Regardless, according to the best existing data, neither the county, the state nor the country is meeting the target immunization rate of 80 percent identified in the Healthy People 2020 survey conducted by the U.S. Department of Health and Human Services.

Many factors contribute to the less than optimum immunization rates, including the continuing spread of misinformation about vaccines and the ability of people to pick and choose which vaccines to get instead of following recommended guidelines.

“I know we have a percentage of parents that have a vaccine hesitancy,” Belew-LaDue said. “There is that kind of picking and choosing sometimes.”

It’s important to keep immunization rates at a certain level to maintain herd immunity, Belew-LaDue explained. While the rates differ depending on the vaccine, generally a 95 percent immunization rate is needed to uphold herd immunity.

Grand County Public Health receives funding from the state to educate locals about the importance of vaccinations and some money to provide free vaccines to those who qualify, including those without insurance.

“We’re more focused on looking at the population and getting the word out about immunizations and getting the information out about them,” Belew-LaDue said. “We get information out to providers, that what it talks about is immunizing kids when you have them in the office and not missing opportunities to immunize your kids.”

The county is also preparing a strategy for the possibility of measles appearing in the county. So far only one case of measles has been diagnosed in the state this year, but measles is one of the most contagious preventable diseases.
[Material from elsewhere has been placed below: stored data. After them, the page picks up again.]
(** * MicrojetDetection: the analytical core of [scripts/frame.py]

    A shallow embedding of class [Frame] of
    [MicrojetDetection (Python)/scripts/frame.py] and the properties of its
    measurement and speed-estimation methods, followed by the callers of
    [Frame] in [scripts/video.py] (preprocessing, the saved worksheet,
    playback) and the plotted window of [scripts/main.py].

    Number model.  Python [int] is [Z].  NumPy [int32] (the coordinates of
    a contour) is [Z] with the wrap-around of its arithmetic written out
    ([Np.int32]) where the source computes on such values.  Python [float]
    and NumPy [float64] are modelled as the real numbers [R]: every
    arithmetic step of the source is kept, with its exact mathematical
    result (no rounding, no overflow, no infinities or NaN).  Operations
    that raise in Python raise here: results live in the error monad
    [result]. *)

From Stdlib Require Import ZArith List Bool Arith Lia.
From Stdlib Require Import Reals Lra.
From Stdlib Require String.
From Stdlib Require Import Sorting.Permutation Sorting.Sorted.
Import ListNotations.

Set Implicit Arguments.

(* ================================================================== *)
(** * Exceptions *)

Inductive PyError : Type :=
| ZeroDivisionError
| ValueError
| IndexError
| AttributeError
| CvError.

Inductive result (A : Type) : Type :=
| Ok (a : A)
| Raise (e : PyError).

Arguments Ok {A} a.
Arguments Raise {A} e.

Definition bind {A B : Type} (m : result A) (k : A -> result B) : result B :=
  match m with
  | Ok a => k a
  | Raise e => Raise e
  end.

Notation "x <- m ;; k" := (bind m (fun x => k))
  (at level 61, m at next level, right associativity).
Notation "' p <- m ;; k" := (bind m (fun p => k))
  (at level 61, p pattern, m at next level, right associativity).

(** A [for] loop whose body may raise: the first exception ends the loop. *)
Fixpoint for_each {St X : Type} (body : St -> X -> result St) (xs : list X)
  (s : St) : result St :=
  match xs with
  | [] => Ok s
  | x :: xs' => s' <- body s x ;; for_each body xs' s'
  end.

(* ================================================================== *)
(** * Python and NumPy primitives used by [frame.py] *)

Module Py.

Open Scope R_scope.

(** [int(x)] on a float: truncation toward zero. *)
Definition int (x : R) : Z :=
  if Rle_dec 0 x then Int_part x else (- Int_part (- x))%Z.

(** [a / b] on Python numbers: true division, [ZeroDivisionError] at zero. *)
Definition truediv (a b : R) : result R :=
  if Req_dec_T b 0 then Raise ZeroDivisionError else Ok (a / b).

(** [len(xs)] as a float operand. *)
Definition len {A : Type} (xs : list A) : R := INR (length xs).

(** [xs[i]] on a list. *)
Definition getitem {A : Type} (xs : list A) (i : nat) : result A :=
  match nth_error xs i with
  | Some x => Ok x
  | None => Raise IndexError
  end.

(** [zip(xs, ys)] stops at the shorter argument. *)
Definition zip {A B : Type} (xs : list A) (ys : list B) : list (A * B) :=
  combine xs ys.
Measles is airborne and spread by coughing and sneezing, so the airspace where someone with measles has coughed or sneezed can be contagious for up to two hours after the sick person is gone.

“Vaccinating helps protect those that are vulnerable and can’t be vaccinated, especially when we’re having measles outbreaks around the country,” she said.

State senators have until Friday to pass the bill before the end of this legislative season.